EXERCISE INPUT
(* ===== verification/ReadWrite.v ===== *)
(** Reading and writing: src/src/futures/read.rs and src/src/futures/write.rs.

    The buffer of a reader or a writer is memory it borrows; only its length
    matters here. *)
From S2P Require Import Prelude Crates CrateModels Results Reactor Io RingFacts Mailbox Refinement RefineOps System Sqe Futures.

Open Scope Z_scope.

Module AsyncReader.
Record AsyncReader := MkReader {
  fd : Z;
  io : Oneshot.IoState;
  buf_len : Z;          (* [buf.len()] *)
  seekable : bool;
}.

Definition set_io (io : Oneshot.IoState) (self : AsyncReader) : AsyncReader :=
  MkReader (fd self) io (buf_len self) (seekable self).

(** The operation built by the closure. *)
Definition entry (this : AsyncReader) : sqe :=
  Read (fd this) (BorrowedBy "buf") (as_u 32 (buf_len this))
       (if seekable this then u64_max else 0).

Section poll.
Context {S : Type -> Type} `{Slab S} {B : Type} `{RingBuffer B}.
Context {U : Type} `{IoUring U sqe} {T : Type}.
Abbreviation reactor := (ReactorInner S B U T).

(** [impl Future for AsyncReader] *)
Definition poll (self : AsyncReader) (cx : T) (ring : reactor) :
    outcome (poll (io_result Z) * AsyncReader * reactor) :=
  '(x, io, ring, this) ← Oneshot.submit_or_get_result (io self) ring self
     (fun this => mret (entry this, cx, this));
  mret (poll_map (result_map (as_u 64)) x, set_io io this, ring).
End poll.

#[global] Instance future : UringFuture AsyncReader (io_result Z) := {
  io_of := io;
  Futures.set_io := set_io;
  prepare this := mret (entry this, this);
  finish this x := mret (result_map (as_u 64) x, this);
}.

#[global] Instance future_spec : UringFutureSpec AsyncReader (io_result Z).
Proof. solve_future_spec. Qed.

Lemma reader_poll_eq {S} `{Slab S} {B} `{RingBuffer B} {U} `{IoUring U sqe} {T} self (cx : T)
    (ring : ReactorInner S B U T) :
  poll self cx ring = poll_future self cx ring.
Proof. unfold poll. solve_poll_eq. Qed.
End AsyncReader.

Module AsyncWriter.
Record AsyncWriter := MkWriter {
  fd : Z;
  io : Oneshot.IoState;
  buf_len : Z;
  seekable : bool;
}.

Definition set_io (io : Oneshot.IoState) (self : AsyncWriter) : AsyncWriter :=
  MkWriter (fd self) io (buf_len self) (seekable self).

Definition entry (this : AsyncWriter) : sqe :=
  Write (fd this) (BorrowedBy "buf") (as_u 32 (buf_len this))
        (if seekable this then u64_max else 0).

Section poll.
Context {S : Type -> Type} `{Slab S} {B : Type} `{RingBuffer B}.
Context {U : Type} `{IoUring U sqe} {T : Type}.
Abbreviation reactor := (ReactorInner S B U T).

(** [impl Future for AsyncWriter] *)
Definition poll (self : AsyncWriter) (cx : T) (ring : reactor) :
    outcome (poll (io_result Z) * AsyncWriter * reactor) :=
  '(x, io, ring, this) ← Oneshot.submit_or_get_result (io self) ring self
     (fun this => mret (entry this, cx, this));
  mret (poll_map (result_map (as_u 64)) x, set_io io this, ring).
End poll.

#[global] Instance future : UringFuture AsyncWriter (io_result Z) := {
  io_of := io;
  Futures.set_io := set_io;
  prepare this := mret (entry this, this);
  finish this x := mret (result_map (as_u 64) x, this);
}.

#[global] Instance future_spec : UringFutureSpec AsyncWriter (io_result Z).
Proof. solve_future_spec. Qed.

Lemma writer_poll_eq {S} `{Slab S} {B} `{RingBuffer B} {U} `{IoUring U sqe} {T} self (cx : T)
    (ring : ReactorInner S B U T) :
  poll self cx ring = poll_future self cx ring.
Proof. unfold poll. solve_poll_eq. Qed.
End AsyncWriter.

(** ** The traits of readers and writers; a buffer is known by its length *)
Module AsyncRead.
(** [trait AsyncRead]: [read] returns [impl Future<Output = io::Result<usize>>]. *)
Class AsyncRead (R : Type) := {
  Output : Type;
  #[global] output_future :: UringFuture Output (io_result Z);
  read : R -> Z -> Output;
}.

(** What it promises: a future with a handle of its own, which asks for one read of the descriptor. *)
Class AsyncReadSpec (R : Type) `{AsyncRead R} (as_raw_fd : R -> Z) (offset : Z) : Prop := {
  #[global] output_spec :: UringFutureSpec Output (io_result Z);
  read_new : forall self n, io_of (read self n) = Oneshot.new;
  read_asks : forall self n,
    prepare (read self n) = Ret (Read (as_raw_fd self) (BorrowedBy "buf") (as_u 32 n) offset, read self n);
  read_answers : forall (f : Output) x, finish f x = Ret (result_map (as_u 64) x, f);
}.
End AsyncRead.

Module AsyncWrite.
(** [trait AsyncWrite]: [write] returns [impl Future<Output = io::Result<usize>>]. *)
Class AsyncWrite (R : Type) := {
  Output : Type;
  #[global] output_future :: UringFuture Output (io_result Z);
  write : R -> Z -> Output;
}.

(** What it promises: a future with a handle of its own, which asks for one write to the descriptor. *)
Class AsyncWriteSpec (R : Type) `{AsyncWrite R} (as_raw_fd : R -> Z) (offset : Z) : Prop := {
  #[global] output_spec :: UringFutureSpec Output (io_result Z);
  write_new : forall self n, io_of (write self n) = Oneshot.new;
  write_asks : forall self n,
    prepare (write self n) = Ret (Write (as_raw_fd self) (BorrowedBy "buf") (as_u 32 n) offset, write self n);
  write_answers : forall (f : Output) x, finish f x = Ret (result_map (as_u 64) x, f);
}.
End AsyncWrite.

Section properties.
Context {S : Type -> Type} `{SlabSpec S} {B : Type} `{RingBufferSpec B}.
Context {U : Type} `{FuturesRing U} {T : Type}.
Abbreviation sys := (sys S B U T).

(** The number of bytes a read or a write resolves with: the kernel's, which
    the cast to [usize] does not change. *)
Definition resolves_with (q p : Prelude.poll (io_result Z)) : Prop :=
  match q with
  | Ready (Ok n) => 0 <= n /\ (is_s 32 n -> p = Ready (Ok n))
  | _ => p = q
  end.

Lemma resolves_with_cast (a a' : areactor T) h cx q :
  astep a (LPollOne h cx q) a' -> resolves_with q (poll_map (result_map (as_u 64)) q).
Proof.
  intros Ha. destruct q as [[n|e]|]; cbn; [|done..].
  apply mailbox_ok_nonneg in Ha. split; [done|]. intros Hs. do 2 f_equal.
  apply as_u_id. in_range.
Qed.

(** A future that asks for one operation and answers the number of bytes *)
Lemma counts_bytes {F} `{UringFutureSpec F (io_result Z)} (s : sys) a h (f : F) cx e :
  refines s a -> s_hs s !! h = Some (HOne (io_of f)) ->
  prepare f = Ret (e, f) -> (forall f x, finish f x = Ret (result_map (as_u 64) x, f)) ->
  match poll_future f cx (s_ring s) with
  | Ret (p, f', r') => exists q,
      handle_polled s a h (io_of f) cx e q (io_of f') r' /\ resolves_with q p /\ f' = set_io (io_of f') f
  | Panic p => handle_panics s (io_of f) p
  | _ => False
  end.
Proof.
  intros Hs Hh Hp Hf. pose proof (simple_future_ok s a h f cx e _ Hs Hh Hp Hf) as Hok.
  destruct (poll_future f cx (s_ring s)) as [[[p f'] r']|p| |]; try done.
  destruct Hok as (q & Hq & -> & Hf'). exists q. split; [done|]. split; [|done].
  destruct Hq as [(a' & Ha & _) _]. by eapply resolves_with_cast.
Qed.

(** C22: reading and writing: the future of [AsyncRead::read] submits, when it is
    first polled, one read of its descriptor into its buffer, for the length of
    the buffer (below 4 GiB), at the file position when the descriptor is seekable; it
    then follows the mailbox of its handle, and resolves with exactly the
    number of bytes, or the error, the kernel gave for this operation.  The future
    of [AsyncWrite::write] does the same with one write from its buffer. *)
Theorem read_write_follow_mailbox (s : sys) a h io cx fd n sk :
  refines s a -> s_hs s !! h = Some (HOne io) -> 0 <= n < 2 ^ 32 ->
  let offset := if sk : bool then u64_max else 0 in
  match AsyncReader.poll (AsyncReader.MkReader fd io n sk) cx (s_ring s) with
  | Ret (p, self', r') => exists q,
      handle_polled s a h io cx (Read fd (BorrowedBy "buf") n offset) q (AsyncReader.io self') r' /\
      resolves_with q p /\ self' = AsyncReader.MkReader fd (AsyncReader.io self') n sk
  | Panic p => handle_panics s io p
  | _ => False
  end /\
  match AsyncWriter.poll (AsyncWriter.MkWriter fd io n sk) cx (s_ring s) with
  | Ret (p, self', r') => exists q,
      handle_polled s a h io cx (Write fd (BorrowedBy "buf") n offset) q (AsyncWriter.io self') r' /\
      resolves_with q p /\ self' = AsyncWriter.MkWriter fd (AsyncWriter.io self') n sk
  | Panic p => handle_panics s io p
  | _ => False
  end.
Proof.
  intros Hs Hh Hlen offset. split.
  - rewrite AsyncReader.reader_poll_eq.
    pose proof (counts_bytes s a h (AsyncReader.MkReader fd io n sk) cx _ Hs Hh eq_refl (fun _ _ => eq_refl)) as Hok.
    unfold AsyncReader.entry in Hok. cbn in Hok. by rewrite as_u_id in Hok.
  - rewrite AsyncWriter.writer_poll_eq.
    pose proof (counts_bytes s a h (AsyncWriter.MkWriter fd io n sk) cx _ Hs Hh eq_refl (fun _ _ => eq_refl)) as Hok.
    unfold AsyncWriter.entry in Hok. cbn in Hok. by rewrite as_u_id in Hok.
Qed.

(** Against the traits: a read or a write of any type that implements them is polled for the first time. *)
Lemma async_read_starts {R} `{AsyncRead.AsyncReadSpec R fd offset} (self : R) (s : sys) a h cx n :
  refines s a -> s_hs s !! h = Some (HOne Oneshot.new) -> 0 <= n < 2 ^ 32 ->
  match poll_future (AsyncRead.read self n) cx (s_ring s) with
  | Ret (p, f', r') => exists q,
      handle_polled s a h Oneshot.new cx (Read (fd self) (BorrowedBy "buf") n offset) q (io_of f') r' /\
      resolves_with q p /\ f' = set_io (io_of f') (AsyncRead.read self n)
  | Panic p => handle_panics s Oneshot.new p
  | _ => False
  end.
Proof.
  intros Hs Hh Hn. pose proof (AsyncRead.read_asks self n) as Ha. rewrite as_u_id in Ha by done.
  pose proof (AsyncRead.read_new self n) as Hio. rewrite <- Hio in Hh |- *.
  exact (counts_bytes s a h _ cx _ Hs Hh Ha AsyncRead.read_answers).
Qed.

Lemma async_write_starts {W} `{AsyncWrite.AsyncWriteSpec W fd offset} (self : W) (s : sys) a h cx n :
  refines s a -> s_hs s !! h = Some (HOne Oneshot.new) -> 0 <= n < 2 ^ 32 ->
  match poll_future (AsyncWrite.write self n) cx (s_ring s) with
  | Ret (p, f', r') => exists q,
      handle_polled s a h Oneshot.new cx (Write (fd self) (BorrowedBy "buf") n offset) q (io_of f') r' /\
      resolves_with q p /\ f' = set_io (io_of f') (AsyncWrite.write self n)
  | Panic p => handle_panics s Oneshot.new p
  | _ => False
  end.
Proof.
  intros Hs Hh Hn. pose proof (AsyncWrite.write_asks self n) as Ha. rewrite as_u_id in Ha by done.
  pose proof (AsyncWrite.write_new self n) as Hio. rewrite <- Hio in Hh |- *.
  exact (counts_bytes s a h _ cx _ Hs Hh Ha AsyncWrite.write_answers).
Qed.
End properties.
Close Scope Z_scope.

PROBLEM STATEMENT
Copy every line of the material in which the word "Some" occurs.

SOLUTION FOR THIS TASK
  refines s a -> s_hs s !! h = Some (HOne (io_of f)) ->
  refines s a -> s_hs s !! h = Some (HOne io) -> 0 <= n < 2 ^ 32 ->
  refines s a -> s_hs s !! h = Some (HOne Oneshot.new) -> 0 <= n < 2 ^ 32 ->
  refines s a -> s_hs s !! h = Some (HOne Oneshot.new) -> 0 <= n < 2 ^ 32 ->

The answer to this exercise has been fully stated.